Table of Contents

Power Distribution Unit (PDU)

The PDU is designed to efficiently convert electrical energy for three main power bus lines: 12V, 5V and 3.3V. This was done to overcome the problem of having to deal with inefficient power-converters found in many industry produced off-the-shelf components, used in the various application cases all over Apollo-NG's infrastructure.

The idea is to have modular, bus-controlled, point-of-load conversion modules for remote systems and to use the PDU's highly-efficient (>90%) buck/boost converters to supply the MCU, Storage-Devices, Audio, Communications- and Navigation-Equipment and all other hardware in close vicinity of the System-Module-Rack (SMR).

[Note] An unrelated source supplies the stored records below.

(** C3: when the destination answers [createAccount] with a DID other than
    the one asked for, [migrate] throws 'Did not create the new account with
    the same did as the old account' and that call is the last one of the
    run: after the calls of the resolution, the source login and the probe
    come the service-auth call and the account creation, and nothing else.
    No repository, status, blob, preferences or PLC call is made. *)
Theorem create_mismatch_stops_migrate :
  forall fuel oldHandle password newPdsUrl newEmail newHandle inviteCode
         statusUpdateHandler twoFactorCode env m,
    createNewAccount m = true ->
    let r := migrate fuel oldHandle password newPdsUrl newEmail newHandle inviteCode
               statusUpdateHandler twoFactorCode env (start m) in
    forall a req bearer d,
      In (Ev (CreateAccount a req bearer) (RCreated d)) (calls (snd r)) ->
      d <> car_did req ->
      fst r = Throw (JsError
                "Did not create the new account with the same did as the old account") /\
      (exists auth,
          ev_op auth = OpGetServiceAuth /\
          calls (snd r)
          = calls (snd (beforeCreate statusUpdateHandler (normalizeHandle oldHandle)
                          password newPdsUrl twoFactorCode env (start m)))
            ++ [auth; Ev (CreateAccount a req bearer) (RCreated d)]) /\
      forallb (fun e => negb (later_op (ev_op e))) (calls (snd r)) = true.
Proof.
  intros fuel oldHandle password newPdsUrl newEmail newHandle inviteCode h tfc env m
    Hflag r a req bearer d. subst r. unfold migrate.
  pose proof (@beforeCreate_emits h (normalizeHandle oldHandle) password newPdsUrl tfc
                env (start m)) as Hem.
  pose proof (@beforeCreate_same_this h (normalizeHandle oldHandle) password newPdsUrl
                tfc env (start m)) as Hth.
  match goal with |- context [bind ?p _ env (start m)] => run_phase p env (start m) ctx s1 E1 end;
    simpl in Hem, Hth |- *.
  2, 3: intros Hin; exfalso;
    destruct (@emits_in _ _ _ _ Hem Hin) as [[] | Hq]; discriminate Hq.
  destruct ctx as [[[oldA newA] did] webDid].
  rewrite bind_get_this. cbv beta. unfold same_this in Hth. simpl in Hth. rewrite Hth, Hflag.
  unfold when.
  assert (Hnot : forall e, In e (calls s1) -> ev_op e <> OpCreateAccount).
  { intros e He Hop. destruct (@emits_in _ _ _ _ Hem He) as [[] | Hq].
    rewrite Hop in Hq. discriminate Hq. }
  assert (Hearly : forallb (fun e => negb (later_op (ev_op e))) (calls s1) = true).
  { apply (@emits_all (fun op => negb (later_op op)) (start m) s1); [|reflexivity].
    eapply emits_weaken; [|exact Hem]. apply early_not_later. }
  pose proof (@createAccountPhase_run h oldA newA did webDid password newEmail
                newHandle inviteCode env s1) as Hc.
  cbv zeta in Hc.
  match goal with |- context [bind ?p _ env s1] => run_phase p env s1 x s2 E2 end;
    try rewrite E2 in Hc; simpl in Hc |- *;
    destruct Hc as [(e1 & Hs & H1 & _ & (x1 & Hx)) |
                    [(e1 & e2 & Hs & H1 & H2 & Hf & (x1 & Hx)) |
                     (e1 & t & d' & Hs & H1 & [[Hd Hx] | [Hd Hx]])]];
    try discriminate Hx; intros Hin Hdiff.
  - (* the account was created under the DID asked for: the run goes on *)
    subst d'. exfalso.
    pose proof (@afterCreate_emits fuel h oldA newA did password env s2) as Ha.
    destruct (@emits_in _ _ _ _ Ha Hin) as [Hin' | Hq]; [|discriminate Hq].
    rewrite Hs in Hin'. apply in_app_or in Hin'.
    destruct Hin' as [Hin' | [Hin' | [Hin' | []]]].
    + exact (Hnot _ Hin' eq_refl).
    + subst e1. discriminate H1.
    + injection Hin' as _ Hreq _ Hd. subst req. apply Hdiff. simpl. symmetry. exact Hd.
  - (* the service-auth call failed *)
    exfalso. rewrite Hs in Hin. apply in_app_or in Hin.
    destruct Hin as [Hin | [Hin | []]].
    + exact (Hnot _ Hin eq_refl).
    + subst e1. discriminate H1.
  - (* the creation failed *)
    exfalso. rewrite Hs in Hin. apply in_app_or in Hin.
    destruct Hin as [Hin | [Hin | [Hin | []]]].
    + exact (Hnot _ Hin eq_refl).
    + subst e1. discriminate H1.
    + subst e2. discriminate Hf.
  - (* another DID: the throw *)
    rewrite Hs in Hin |- *. apply in_app_or in Hin.
    destruct Hin as [Hin | [Hin | [Hin | []]]].
    + exfalso. exact (Hnot _ Hin eq_refl).
    + subst e1. discriminate H1.
    + split; [exact Hx|]. split.
      * exists e1. split; [exact H1|]. rewrite Hin. reflexivity.
      * rewrite forallb_app, Hearly. simpl. rewrite H1. reflexivity.
Qed.

(** A destination that creates the account under another DID. *)
Lemma create_mismatch_stops_migrate_witness :
  fst (migrate 1 (u "alice.bsky.social") (u "pw") (u "https://new.example") (u "a@b.c")
         (u "alice.new.example") None true None otherDid (start newMigrator))
  = Throw (JsError "Did not create the new account with the same did as the old account").
Proof.
  refine (proj1 (@create_mismatch_stops_migrate 1 (u "alice.bsky.social") (u "pw")
            (u "https://new.example") (u "a@b.c") (u "alice.new.example") None true
            None otherDid newMigrator eq_refl
            newPds
            (mkCreateAccountRequest (u "did:plc:alice") (u "alice.new.example")
               (u "a@b.c") (u "pw") None)
            (u "Bearer jwt") (u "did:plc:mallory") _ _)).
  - vm_compute. do 4 right. left. reflexivity.
  - vm_compute. discriminate.
Defined.

(** ** The reconciliation phase *)

Lemma last_status_none evs :
  forallb (fun e => except OpCheckAccountStatus (ev_op e)) evs = true ->
  last_status evs = None.
Proof.
  induction evs as [|[c r] evs IH]; simpl; [reflexivity|].
  rewrite andb_true_iff. intros [Hc H]. rewrite (IH H).
  destruct c; try reflexivity. discriminate Hc.
Qed.

Lemma last_status_after pre a agent expected imported tail :
  forallb (fun e => except OpCheckAccountStatus (ev_op e)) tail = true ->
  last_status (pre ++ Ev (CheckAccountStatus agent) (RStatus a expected imported) :: tail)
  = Some (expected, imported).
Proof.
  intros H. induction pre as [|e pre IH]; simpl.
  - rewrite (last_status_none _ H). reflexivity.
  - rewrite IH. reflexivity.
Qed.

Lemma listing_not_status op : no_listing_no_status op = true -> no_listing op = true.
Proof. unfold no_listing_no_status. rewrite andb_true_iff. tauto. Qed.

All devices are fed directly from the PDU, bypassing the on-board converters, thereby increasing the overall efficiency.

Specs

[]

Main Power Busses

12V

5V

3.3V

Interface

Sensors

Controller

AVR ATmega88

Software

The protocol and software were developed with a strong focus on security/reliability, very low system requirements and enough room for future options and modifications. The software package in the git repo consists of two parts.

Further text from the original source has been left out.